18. We reject the portion of paragraph 3 after the colon.



This is a contraction and to take the vow is to be dishonest:




Deut. 23:23

23 That which is gone out of thy lips thou shalt keep and perform; even a freewill offering, according as thou hast vowed unto the Lord thy God, which thou hast promised with thy mouth.


----------



## Logan

Craig.Scott said:


> Surely you cannot say before God you subscribe too both:



No, and I don't think I vowed as such (not to both in every proposition anyway, who could?). What do you understand "system of doctrine" meaning? Hodge has a good discussion on the meaning of this phrase.


----------



## Craig.Scott

Logan said:


> Craig.Scott said:
> 
> 
> 
> Surely you cannot say before God you subscribe too both:
> 
> 
> 
> 
> No, and I don't think I vowed as such (not to both in every proposition anyway, who could?). What do you understand "system of doctrine" meaning? Hodge has a good discussion on the meaning of this phrase.
Click to expand...


No one could because they are contradictory. Unfortunately I think Hodge is re-interpreting the historical understanding of subscription to maintain his own position. It us a modernising rather than a historical view. 

This is the confessional attitude that has destroyed the integrity of other presbyterian churches, and I'm afraid I see the RPCNA as a church that goes against her Covenanter past.


----------



## kodos

Craig.Scott said:


> The RP church of Scotland require full subscription without exceptions from office bearers.
> 
> How can the RPCNA men vow before God:
> 
> " 4. Do you believe in and accept the system of doctrine and the manner of worship set forth in the Westminster Confession of Faith, the Larger and Shorter Catechisms, and the Testimony of the Reformed Presbyterian Church, as being agreeable to, and founded upon, the Scriptures?"
> 
> Even if public exceptions are made the fact you say I do to above seems to me rather cobtradictory. It is a contradiction to vow the above before Holy God when one takes exception to either the WCF or testimony.
> 
> The same with PCA, OPC etc. unless the vow says and admits the exceptions surely it is dishonest?



Before I comment further, I want to understand something - are you accusing these men of dishonesty and lying to God?


----------



## Logan

Craig.Scott said:


> Unfortunately I think Hodge is re-interpreting the historical understanding of subscription to maintain his own position.



That's a strong accusation against Hodge. Can you point to something in support of this?

I've not read through the paper completely but this seems to give a good history of the phrase "system of doctrine".

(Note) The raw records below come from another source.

(** What the text inside [InvalidQr] says, one constructor per message. *)
Inductive QrReason : Type :=
  | UriTooLong (n : nat)
  | BadPrefix
  | MissingQuery
  | BadPubkeyText (s : string)
  | BadPubkey (e : string)
  | UnsupportedVersion (v : N)
  | MissingSecret
  | BadSecretText (s : string)
  | BadSecretHex
  | SecretLength
  | ZeroSecret
  | NoRelay
  | BadRelayUrl (relay e : string)
  | BadRelayScheme (scheme : string)
  | RelayNoHost (relay : string).

Inductive PairingError : Type :=
  | InvalidQr (why : QrReason)
  | InvalidSessionId
  | SasMismatch
  | TranscriptMismatch
  | UnexpectedMessage (expected got : string)
  | SessionExpired
  | Nip44 (e : string)
  | JsonError (e : string)
  | InvalidPubkey (e : string)
  | SigningError (e : string).

#[export] Instance PayloadType_eq_dec : EqDecision PayloadType.
Proof. solve_decision. Defined.
#[export] Instance AbortReason_eq_dec : EqDecision AbortReason.
Proof. solve_decision. Defined.
#[export] Instance PairingMessage_eq_dec : EqDecision PairingMessage.
Proof. solve_decision. Defined.
#[export] Instance QrReason_eq_dec : EqDecision QrReason.
Proof. solve_decision. Defined.
#[export] Instance PairingError_eq_dec : EqDecision PairingError.
Proof. solve_decision. Defined.

(** ** The crates underneath *)

(** An event as it travels: [unsigned_event] with its signature. *)
Record SignedEvent : Type := MkSigned { unsigned_event : Event; sig : string }.

Class PairOps : Type := {
  SecretKey : Type;
  public_key : SecretKey → PublicKey;
  pk_to_bytes : PublicKey → bytes;
  generate_shared_key : SecretKey → PublicKey → result string bytes;
  hkdf_extract : bytes → bytes → bytes;
  hkdf_expand : bytes → bytes → nat → bytes;
  (* the last argument is the nonce drawn *)
  nip44_encrypt : SecretKey → PublicKey → string → Z → result string string;
  nip44_decrypt : SecretKey → PublicKey → string → result string string;
  (* kind, tags, content, created_at; the last argument is the auxiliary randomness *)
  sign_with_keys : SecretKey → Kind → list Tag → string → Z → Z → result string SignedEvent;
  verify : SignedEvent → result string unit;
  message_to_json : PairingMessage → result string string;
  message_from_json : string → result string PairingMessage;
  hex_encode : bytes → string;
  hex_decode : string → option bytes;
}.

When did the your church begin requiring subscription to the "system of doctrine"?


----------



## Craig.Scott

kodos said:


> Craig.Scott said:
> 
> 
> 
> The RP church of Scotland require full subscription without exceptions from office bearers.
> 
> How can the RPCNA men vow before God:
> 
> " 4. Do you believe in and accept the system of doctrine and the manner of worship set forth in the Westminster Confession of Faith, the Larger and Shorter Catechisms, and the Testimony of the Reformed Presbyterian Church, as being agreeable to, and founded upon, the Scriptures?"
> 
> Even if public exceptions are made the fact you say I do to above seems to me rather cobtradictory. It is a contradiction to vow the above before Holy God when one takes exception to either the WCF or testimony.
> 
> The same with PCA, OPC etc. unless the vow says and admits the exceptions surely it is dishonest?
> 
> 
> 
> 
> Before I comment further, I want to understand something - are you accusing these men of dishonesty and lying to God?
Click to expand...


It sounds harsh to say so, and consciously I cannot answer. But to vow before God that one will uphold the WCF yet disagree with it on the civil magistrate, Sabbath, Antichrist etc is dishonest. If one disagrees then they should not be taking the vow before God.


----------



## Craig.Scott

Logan said:


> Craig.Scott said:
> 
> 
> 
> Unfortunately I think Hodge is re-interpreting the historical understanding of subscription to maintain his own position.
> 
> 
> 
> 
> That's a strong accusation against Hodge. Can you point to something in support of this?
> 
> I've not read through the paper completely but this seems to give a good history of the phrase "system of doctrine".
> 
> When did the your church begin requiring subscription to the "system of doctrine"?
Click to expand...


I cannot cite sources as I'm on the iPhone and not my laptop. The American Presbyterians cannot subscribe and modernised the WCF and interpret the WCF subscription to satisfy there state. They reject the WCF on civil magistrate, antichrist, psalmody and to say the WCF complied a confession so that the churches in the 17th century could disagree with it is ahistorical. 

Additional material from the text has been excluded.